Each run in Aliosso begins with choosing one of six champions, each carrying a distinct starting set of tiles and a power that shapes the entire run. Combat is turn-based and built around a tile-and-card system: tiles sit on the battlefield and trigger effects based on values you can modify, while cards layer on top to redirect, amplify, or fundamentally alter how those tiles behave. You might change a tile’s type, inscribe a rune onto it to unlock additional perks, or set an edition that shifts how it interacts with the rest of your board. The goal is to construct chains where tiles and cards reinforce each other, converting accumulated Power into damage against enemies.

Cards in Aliosso do more than deal damage — they function as run-wide rule modifications. Banishing a card removes it permanently from the pool; copying a tile’s properties onto another rewrites what your board can do.
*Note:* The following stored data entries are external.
Lemma crawlPages_listed (E : Env) (fuel : nat) :
  ∀ (url : string) (page : Z) (episodeSet out : gset EpisodeInfo.t),
    crawlPages E fuel url page episodeSet = Some (Ok out) →
    ∀ e, e ∈ out →
         e ∈ episodeSet
         ∨ ∃ k pg, (k < fuel)%nat
                   ∧ getEpisodeLinksForPage E (requestAt url page k).1 = Ok pg
                   ∧ e ∈ pg.
Proof.
  induction fuel as [|fuel IH]; intros url page S out Hc e He; [done |].
  cbn [crawlPages] in Hc.
  destruct (getEpisodeLinksForPage E (pageURL url page)) as [eps| | |] eqn:Hpg;
    [| injection Hc as <-; by left | done | done].
  pose proof (scanPage_between eps S) as [_ Hsub].
  destruct (scanPage eps S) as [found S'] eqn:Hscan. simpl in Hsub.
  assert (Hhere : e ∈ S' → e ∈ S ∨ ∃ k pg, (k < Datatypes.S fuel)%nat
                    ∧ getEpisodeLinksForPage E (requestAt url page k).1 = Ok pg ∧ e ∈ pg).
  { intros He'. apply Hsub in He'. apply elem_of_union in He' as [He' | He']; [|by left].
    right. exists 0%nat, eps. split; [lia |]. split; [done |].
    by apply elem_of_list_to_set in He'. }
  destruct found.
  - injection Hc as <-. by apply Hhere.
  - destruct (IH _ _ _ _ Hc e He) as [He' | (k & pg & Hk & Hp & Hin)].
    + by apply Hhere.
    + right. exists (Datatypes.S k), pg. split; [lia |]. by split.
Qed.
(** X9.  The calls of a run are made with the values of the options and
    of the calls before them: the flags are parsed with the [StrictYAML]
    of the options; the library that is printed and listed is the root
    library of the files the file-mark application returned; values are
    resolved with exactly the values overlays the flag parsing returned;
    and the schema construction is given the first document the schema
    loading returned. *)
Theorem RunWithFiles_log_faithful o inp :
  (∀ strict res,
     EvAsOverlays strict res ∈ (RunWithFiles o inp).1 →
     strict = StrictYAML o ∧
     res = AsOverlays (DataValuesFlags o) (StrictYAML o)) ∧
  (∀ lib,
     EvPrint lib ∈ (RunWithFiles o inp).1 ∨
     EvListAccessibleFiles lib ∈ (RunWithFiles o inp).1 →
     ∃ files,
       Apply (FileMarksOpts o) (Input_Files inp) = inr files ∧
       lib = workspace.NewRootLibrary files) ∧
  (∀ overlays schema res,
     EvValues overlays schema res ∈ (RunWithFiles o inp).1 →
     ∃ files lvo,
       Apply (FileMarksOpts o) (Input_Files inp) = inr files ∧
       AsOverlays (DataValuesFlags o) (StrictYAML o) = inr (overlays, lvo) ∧
       res = workspace.Values
               (newLibraryLoader o (workspace.NewRootLibrary files))
               overlays schema) ∧
  (∀ doc res,
     EvNewDocumentSchema doc res ∈ (RunWithFiles o inp).1 →
     res = yamlmeta.NewDocumentSchema doc ∧
     ∃ rest, EvSchemas (inr (doc :: rest)) ∈ (RunWithFiles o inp).1).
Proof.
  split; [|split; [|split]].
  - intros strict res Hin. run_cases o inp; in_log; by simplify_eq.
  - intros lib [Hin|Hin]; run_cases o inp; in_log; simplify_eq;
      by eexists.
  - intros overlays schema res Hin.
    run_cases o inp; in_log; simplify_eq; by eexists _, _.
  - intros doc res Hin.
    run_cases o inp; in_log; simplify_eq;
      (split; [done|eexists; log_has]).
Qed.

(** X10.  The schema flag decides, in every run, what the schema gate may
    do.  Without the flag no schema is ever constructed, values are
    resolved with [AnySchema] only, and the run cannot fail with the
    missing-schema error of the gate.  With the flag no warning is
    written, and values are resolved only with a schema constructed from
    a schema document in that run. *)
Theorem schema_flag_decides o inp :
  (SchemaEnabled o = false →
   ¬ builtSchema (RunWithFiles o inp).1 ∧
   (∀ overlays schema res,
      EvValues overlays schema res ∈ (RunWithFiles o inp).1 →
      schema = yamlmeta.AnySchema) ∧
   (∀ err,
      Err (RunWithFiles o inp).2 = Some err →
      ∃ ev, ev ∈ (RunWithFiles o inp).1 ∧ stageError ev = Some err)) ∧
  (SchemaEnabled o = true →
   ¬ warned (RunWithFiles o inp).1 ∧
   (∀ overlays schema res,
      EvValues overlays schema res ∈ (RunWithFiles o inp).1 →
      ∃ doc s,
        EvNewDocumentSchema doc (inr s) ∈ (RunWithFiles o inp).1 ∧
        schema = yamlmeta.TypedSchema s)).
Proof.
  split; intros Hflag.
  - split; [|split].
    + intros Hl. run_cases o inp; in_log; simplify_eq; congruence.
    + intros overlays schema res Hin.
      run_cases o inp; in_log; simplify_eq; congruence.
    + intros err Herr.
      run_cases o inp; simplify_eq/=; first [congruence | failed_call].
  - split.
    + intros Hl. run_cases o inp; in_log; simplify_eq; congruence.
    + intros overlays schema res Hin.
      run_cases o inp; in_log; simplify_eq; try congruence;
        (eexists _, _; split; [log_has|done]).
Qed.

(** X11.  The only warning [RunWithFiles] writes is the one about a
    schema document without the schema flag, and it writes it exactly in
    the runs, not in files-inspect mode, where the schema loading
    returned at least one document and the flag is not set; the warning
    does not fail the run. *)
Theorem warning_iff o inp :
  (∀ msg, EvWarnf msg ∈ (RunWithFiles o inp).1 →
          msg = schemaNotEnabledWarning) ∧
  (warned (RunWithFiles o inp).1 ↔
   SchemaEnabled o = false ∧
   ∃ doc rest, EvSchemas (inr (doc :: rest)) ∈ (RunWithFiles o inp).1) ∧
  (warned (RunWithFiles o inp).1 →
   ∀ err, Err (RunWithFiles o inp).2 = Some err →
          ∃ ev, ev ∈ (RunWithFiles o inp).1 ∧ stageError ev = Some err).
Proof.
  split; [|split; [split|]].
  - intros msg Hin. run_cases o inp; in_log; by simplify_eq.
  - intros Hw. run_cases o inp; in_log; simplify_eq;
      (split; [done|eexists _, _; log_has]).
  - intros (Hflag & doc & rest & Hin).
    run_cases o inp; in_log; simplify_eq; try congruence;
      (eexists; log_has).
  - intros Hw err Herr.
    run_cases o inp; in_log; simplify_eq/=; failed_call.
Qed.

(** X12.  In files-inspect mode the run depends on the options through
    the file marks only: two settings of the options with the
    files-inspect flag and the same file marks give the same log and the
    same output, whatever their schema flag, strictness and data-values
    flags. *)
Theorem files_inspect_reads_file_marks_only o o' inp :
  InspectFiles o = true →
  InspectFiles o' = true →
  FileMarksOpts o = FileMarksOpts o' →
  RunWithFiles o inp = RunWithFiles o' inp.
Proof.
  intros Ho Ho' Hmarks.
  unfold RunWithFiles, finish, mbind, Flow_bind, call.
  rewrite <- Hmarks.
  destruct (Apply _ _) as [err|files]; simpl; [done|].
  by rewrite Ho, Ho'.
Qed.

(** X13.  A values-inspect run is the normal run cut short before the
    evaluation.  With the values-inspect flag taken off and the flags
    parsing to the same overlays, the normal run makes the same calls
    with the same results and then, if none failed, calls the evaluation:
    the log of the values-inspect run is a prefix of the log of the
    normal run, an error of the values-inspect run is the output of the
    normal run too, and a values-inspect run without error is followed by
    exactly one more call, the evaluation of the values it returns. *)
Theorem values_inspect_is_normal_cut_short o dvf inp :
  InspectFiles o = false →
  Inspect (DataValuesFlags o) = true →
  Inspect dvf = false →
  AsOverlays dvf (StrictYAML o)
    = AsOverlays (DataValuesFlags o) (StrictYAML o) →
  (RunWithFiles o inp).1
    `prefix_of` (RunWithFiles (withDataValuesFlags dvf o) inp).1 ∧
  (∀ err,
     Err (RunWithFiles o inp).2 = Some err →
     RunWithFiles (withDataValuesFlags dvf o) inp = RunWithFiles o inp) ∧
  (Err (RunWithFiles o inp).2 = None →
   ∃ values libraryValues res,
     (RunWithFiles o inp).2
       = OutputDocSet (yamlmeta.MkDocumentSet [workspace.Doc values]) ∧
     (RunWithFiles (withDataValuesFlags dvf o) inp).1
       = (RunWithFiles o inp).1 ++ [EvEval values libraryValues res]).
Proof.
  intros Hfiles Hinspect Hnormal Hflags.
  rewrite (surjective_pairing (RunWithFiles o inp)).
  rewrite (surjective_pairing (RunWithFiles (withDataValuesFlags dvf o) inp)).
  destruct (RunWithFiles_view o inp);
    destruct (RunWithFiles_view (withDataValuesFlags dvf o) inp);
    gate_cases; unfold uptoGate, newLibraryLoader in *; simpl in *;
    try rewrite Hflags in *; agree; try congruence.
  all: repeat split; try done;
    try (by eexists; rewrite <- ?app_assoc; simpl);
    try (intros; eexists _, _, _; split; [done|];
         by rewrite <- ?app_assoc).
Qed.

(** X14.  The root library is printed to the debug writer in every mode,
    right after the file marks are applied and before the mode is looked
    at: the log holds the print exactly when the file-mark application
    succeeded.  The files are listed exactly when, moreover, the
    files-inspect flag is set. *)
Theorem library_printed_in_every_mode o inp :
  ((∃ lib, EvPrint lib ∈ (RunWithFiles o inp).1) ↔
   ∃ files, Apply (FileMarksOpts o) (Input_Files inp) = inr files) ∧
  (∀ files,
     Apply (FileMarksOpts o) (Input_Files inp) = inr files →
     (RunWithFiles o inp).1 !! 1
       = Some (EvPrint (workspace.NewRootLibrary files))) ∧
  (listed (RunWithFiles o inp).1 ↔
   InspectFiles o = true ∧
   ∃ files, Apply (FileMarksOpts o) (Input_Files inp) = inr files).
Proof.
  split; [split|split; [|split]].
  - intros [lib Hin]. run_cases o inp; in_log; simplify_eq; by eexists.
  - intros [files Happly]. run_cases o inp; simplify_eq; eexists; log_has.
  - intros files Happly. run_cases o inp; by simplify_eq.
  - intros Hl. run_cases o inp; in_log; simplify_eq; (split; [done|by eexists]).
  - intros [Hflag [files Happly]].
    run_cases o inp; simplify_eq; try congruence; eexists; log_has.
Qed.

(** ** [inspectFiles] *)

(** X15.  [inspectFiles] cannot fail and logs one call: for every
    library, also one without accessible files, it returns one document
    holding an array, no files and no error.  The array has as many
    entries as the library has accessible files; its entries are strings,
    and as a collection they are the relative paths of those files, a
    path occurring as often as files have it. *)
Theorem inspectFiles_one_entry_per_file o (lib : workspace.Library) :
  ∃ entries,
    (inspectFiles o lib).2
      = {| Files := [];
           DocSet :=
             Some (yamlmeta.MkDocumentSet
                     [yamlmeta.MkDocument
                        (yamlmeta.AnyArray
                           (yamlmeta.MkArray
                              ((λ p, yamlmeta.MkArrayItem (yamlmeta.AnyString p))
                                 <$> entries)))]);
           Err := None |} ∧
    (inspectFiles o lib).1 = [EvListAccessibleFiles lib] ∧
    length entries = length (workspace.ListAccessibleFiles lib) ∧
    entries ≡ₚ (λ f, files.RelativePath (workspace.File f))
                 <$> workspace.ListAccessibleFiles lib.
Proof.
  exists ((λ f, files.RelativePath (workspace.File f))
            <$> workspace.SortFilesInLibrary
                  (workspace.ListAccessibleFiles lib)).
  rewrite inspectFiles_listing. simpl.
  pose proof (SortFilesInLibrary_Permutation
                (workspace.ListAccessibleFiles lib)) as Hperm.
  split; [|split; [done|split]].
  - unfold listingOf, pathItems, OutputDocSet.
    by rewrite <- list_fmap_compose.
  - by rewrite length_fmap, Hperm.
  - by rewrite Hperm.
Qed.

End Properties.

(** * The properties on the small instance *)

Section Demo.
Import demo.

Lemma string_compare_le_trans (s1 s2 s3 : string) :
  String.compare s1 s2 ≠ Gt → String.compare s2 s3 ≠ Gt →
  String.compare s1 s3 ≠ Gt.
Proof.
  revert s2 s3. induction s1 as [|c1 s1 IH]; intros [|c2 s2] [|c3 s3];
    simpl; try done.
  unfold Ascii.compare.
  destruct (N.compare_spec (N_of_ascii c1) (N_of_ascii c2)) as [E12|L12|G12],
           (N.compare_spec (N_of_ascii c2) (N_of_ascii c3)) as [E23|L23|G23],
           (N.compare_spec (N_of_ascii c1) (N_of_ascii c3)) as [E13|L13|G13];
    try done; try lia.
  apply IH.
Qed.

Lemma pathLe_total : Total pathLe.
Proof. intros a b. unfold pathLe. apply String.leb_total. Qed.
Prayers add a third layer, offering battlefield interventions and journey-level effects at the cost of water, the game’s central scarcity resource. Water is also spent to survive the desert crossing itself: at branching points across Samsara, you choose between restocking supplies or hunting treasures in canyons, caverns, and other locations, each carrying its own risks. This journey structure means resource decisions compound across a run, not just within individual fights.

The breadth of the system — over a hundred cards with variants, tens of tiles, runes, and prayers — rewards players who want to dissect interactions and iterate toward a specific synergy. Players who prefer tightly constrained decks or immediate legibility tend to find the malleability exhausting rather than liberating.
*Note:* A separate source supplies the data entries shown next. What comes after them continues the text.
(** A 409 from [updateBooking] always comes from the availability count. *)
Lemma updateBooking_conflict_reply env st eventId b reply :
  replyOf (run (bookingController.updateBooking env eventId b) st) = Val reply ->
  code reply = 409 ->
  exists roomId start end_,
    bookingController.room_id b = Some roomId /\
    bookingController.start_datetime b = Some start /\
    bookingController.end_datetime b = Some end_ /\
    takenByOther st eventId roomId start end_.
Proof.
  unfold run, replyOf, bookingController.updateBooking.
  destruct (bookingController.room_id b) as [roomId|]; [|simpl; intros [= <-]; discriminate].
  destruct (bookingController.subject b) as [subject|]; [|simpl; intros [= <-]; discriminate].
  destruct (bookingController.organizer_email b) as [organizer|];
    [|simpl; intros [= <-]; discriminate].
  destruct (bookingController.start_datetime b) as [start|];
    [|simpl; intros [= <-]; discriminate].
  destruct (bookingController.end_datetime b) as [end_|];
    [|simpl; intros [= <-]; discriminate].
  destruct (bookingController.total_participants b) as [total|];
    [|simpl; intros [= <-]; discriminate].
  destruct (_ || _); [simpl; intros [= <-]; discriminate|].
  unfold_monad; unfold bookingController.sendEmail, bookingController.updateWhereEventId; simpl.
  repeat (head_destruct; simpl; try (intros [= <-]; discriminate); try discriminate).
  all: intros _ _; exists roomId, start, end_; repeat split;
    apply countOtherOverlaps_pos; assumption.
Qed.

Lemma mailWorks_sendEmail env toEmail subject w :
  mailWorks env ->
  exists w', bookingController.sendEmail env toEmail subject w = (Val tt, w').
Proof.
  unfold bookingController.sendEmail. intros [H|H]; rewrite H; simpl.
  - eexists; reflexivity.
  - destruct (mailConfigured env); simpl; eexists; reflexivity.
Qed.

(** A reschedule that passes the gates, for a confirmed booking. *)
Lemma updateBooking_passes_gates env st eventId b roomId subject organizer
    start end_ total own room others :
  In own (room_bookings st) ->
  Booking.event_id own = eventId ->
  Booking.status own = confirmed ->
  required b roomId subject organizer start end_ total ->
  eventId <> "" ->
  nominal env ->
  bookingController.selectRoom roomId st = room :: others ->
  total <= Room.capacity room ->
  ~ takenByOther st eventId roomId start end_ ->
  storeAfter (run (bookingController.updateBooking env eventId b) st) =
    withBookings st
      (map (fun r => if String.eqb (Booking.event_id r) eventId
                     then bookingController.rescheduled env b roomId (Room.name room)
                            subject organizer start end_ total r
                     else r)
           (room_bookings st))
  /\
  (mailWorks env ->
   replyOf (run (bookingController.updateBooking env eventId b) st) =
     Val {| code := 200;
            body := [("success", JBool true);
                     ("message", JStr "Booking updated successfully!")] |}).
Proof.
  intros Hown Hid Hst Hreq Hne Hnom Hroom Hle Hfree.
  assert (Hsel : exists existing more,
             bookingController.selectBooking eventId st = existing :: more).
  { assert (Hin : In own (bookingController.selectBooking eventId st)).
    { apply filter_In. split; [exact Hown|].
      rewrite Hid, String.eqb_refl, Hst. reflexivity. }
    destruct (bookingController.selectBooking eventId st) as [|x l];
      [contradiction | eauto]. }
  destruct Hsel as (existing & more & Hsel).
  split.
  - eapply updateBooking_free_store; eauto.
  - intros Hmail.
    rewrite (updateBooking_free env st eventId b roomId subject organizer start end_ total
               existing more room others Hreq Hne Hnom Hsel Hroom Hle Hfree).
    cbv zeta.
    match goal with
    | |- context [bookingController.sendEmail env ?t ?s ?w] =>
        destruct (mailWorks_sendEmail env t s w Hmail) as [w' ->]
    end. reflexivity.
Qed.

(** The availability count of createBooking is that of updateBooking plus
    the overlapping rows of the rescheduled booking. *)
Lemma countOverlaps_split (st : Store) (eventId : string) (roomId start end_ : Z) :
  bookingController.countOverlaps roomId start end_ st =
    (bookingController.countOtherOverlaps roomId start end_ eventId st
     + List.length (ownOverlaps st eventId roomId start end_))%nat.
Proof.
  unfold bookingController.countOverlaps, bookingController.countOtherOverlaps, ownOverlaps.
  induction (room_bookings st) as [|r l IH]; [reflexivity|].
  simpl.
  destruct (Booking.room_id r =? roomId); simpl; [|exact IH].
  destruct (isConfirmed (Booking.status r)); simpl; [|exact IH].
  destruct (String.eqb (Booking.event_id r) eventId); simpl;
    destruct (bookingController.overlaps r start end_); simpl; rewrite IH; lia.
Qed.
Fioretto Studios began public playtesting in late 2024, running numbered playtest builds through the end of that year. Development through early 2025 introduced card unlock systems and a named update, the Kagu update in April, followed by work on save systems and seeds in June. A demo was available ahead of release and was refreshed in January 2026. The game launched on January 30, 2026, and received three patches within its first month, suggesting active post-launch support from the studio.